Records from a collection

((

Definition updateOrderStatus (env : Env.t) (req : UpdateOrderStatusReq.t) (w : World.t)
    : Response.t * World.t :=
  let d := World.db w in
  let orderId := UpdateOrderStatusReq.orderId req in
  let status := UpdateOrderStatusReq.status req in
  let userId := UpdateOrderStatusReq.user req in
  match Db.deliveryPartners d !! toString userId with
  | None => (Response.mk 404 "Delivery Partner not found" BMessage, w)
  | Some _ =>
  match Db.orders d !! orderId with
  | None => (Response.mk 404 "Order not found" BMessage, w)
  | Some order =>
  if includes ["delivered"; "cancelled"] (statusName (Order.status order)) then
    (Response.mk 400 "Order cannot be updated" BMessage, w)
  else
  match Order.deliveryPartner order with
  | None => (internalServerError, w)
  | Some dp =>
  if strict_neq dp userId then
    (Response.mk 403 "You are not authorized to update this order" BMessage, w)
  else
  if match validTransitions (Order.status order) with
     | Some allowed => negb (includes allowed status)
     | None => false
     end
  then
    (Response.mk 400
       ("Invalid status transition from " ++ statusName (Order.status order)
        ++ " to " ++ status) BMessage, w)
  else
  match parseStatus status with
  | None => (internalServerError, w)
  | Some newStatus =>
    let order := Order.set_status newStatus order in
    let order := deriveDeliveryStatus newStatus order in
    let order :=
      match UpdateOrderStatusReq.deliveryPersonLocation req with
      | Some loc => Order.set_deliveryPersonLocation loc order
      | None => order
      end in
    let order := Order.set_updatedAt (Env.now env) order in
    match saveOrder env order d with
    | None => (internalServerError, w)
    | Some (order, d') =>
        (Response.mk 200 "Order status updated successfully" (BOrder order),
         World.mk d'
           (statusEvents orderId order
              (UpdateOrderStatusReq.deliveryPersonLocation req) (World.io w)))
    end
  end
  end
  end end.

Module ConfirmDeliveryReceiptReq.
Record t := mk { orderId : string; user : JsId }.
End ConfirmDeliveryReceiptReq.

Definition confirmDeliveryReceipt (env : Env.t) (req : ConfirmDeliveryReceiptReq.t)
    (w : World.t) : Response.t * World.t :=
  let d := World.db w in
  let orderId := ConfirmDeliveryReceiptReq.orderId req in
  let userId := ConfirmDeliveryReceiptReq.user req in
  match Db.orders d !! orderId with
  | None => (Response.mk 404 "Order not found" BMessage, w)
  | Some order =>
  if negb (String.eqb (Order.customer order) (toString userId)) then
    (Response.mk 403 "You are not authorized to confirm this delivery." BMessage, w)
  else if negb (Status_eqb (Order.status order) awaitconfirmation) then
    (Response.mk 400 "Order is not awaiting customer confirmation." BMessage, w)
  else
    let order := Order.set_status delivered order in
    match saveOrder env order d with
    | None => (internalServerError, w)
    | Some (order, d') =>
        let io1 := Io.emit (Order.customer order) "deliveryConfirmed" (POrder order)
                           (World.io w) in
        match Order.deliveryPartner order with
        | None => (internalServerError, World.mk d' io1)
        | Some dp =>
            let io2 := Io.emit dp "orderStatusUpdated" (POrder order) io1 in
            let io3 := Io.emit orderId "orderCompleted"
                               (PCompleted (Order._id order) delivered) io2 in
            let io4 := Io.socketsLeave (orderRoom orderId) io3 in
            (Response.mk 200 "Delivery confirmed successfully" (BOrder order),
             World.mk d' io4)
        end
    end
  end.

(** ** [acceptOrder] *)

Module AcceptOrderReq.
Record t := mk { orderId : string; deliveryPartnerId : option string }.
End AcceptOrderReq.
(** * The cart / order store of metall-it-front

    A shallow embedding of the React context [CartProvider]
    (the cart list, the order history, the six operations the context
    exposes, the two [useState] initialisers and the two persistence
    effects) and of the login form, followed by their properties.

    Conventions of the embedding.

    - A TypeScript [number] that holds a quantity, a price or an amount is
      an IEEE 754 binary64 value, Rocq's primitive [float]: [+], [*], [<] and
      [>] are the operations of the processor, with their rounding, their
      infinities, their signed zeros and [NaN].
    - An identifier is the integer it denotes, a [Z], in the store and in
      what is stored; so are the clock value and the random value an order
      identifier is made from.
    - An optional field ([field?: T]) is an [option]: [None] is [undefined].
    - [setItems (prev => f prev)] is the function [f] on the cart list; the
      [items] a handler closes over is the cart list of the state the
      handler is run on.
    - [alert] and [onCheckoutSuccess] are recorded as a trace of events.
    - [Date.now ()], [Math.floor (Math.random () * 1000)] and
      [new Date ().toLocaleString ()] are read from an environment.
    - [localStorage] holds, under each key, the JSON tree that
      [JSON.stringify] writes and [JSON.parse] reads back. *)

From Stdlib Require Import ZArith QArith Lia Ascii Floats Uint63.
From stdpp Require Import base decidable option list strings pretty gmap.

Local Open Scope string_scope.
Local Open Scope list_scope.
Local Open Scope Z_scope.

#[local] Set Warnings "-inexact-float".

))

* _Problem details_:
Go through the records above, find every line with the word "negb", and list those lines.

* _Response to the exercise_:
     | Some allowed => negb (includes allowed status)
  if negb (String.eqb (Order.customer order) (toString userId)) then
  else if negb (Status_eqb (Order.status order) awaitconfirmation) then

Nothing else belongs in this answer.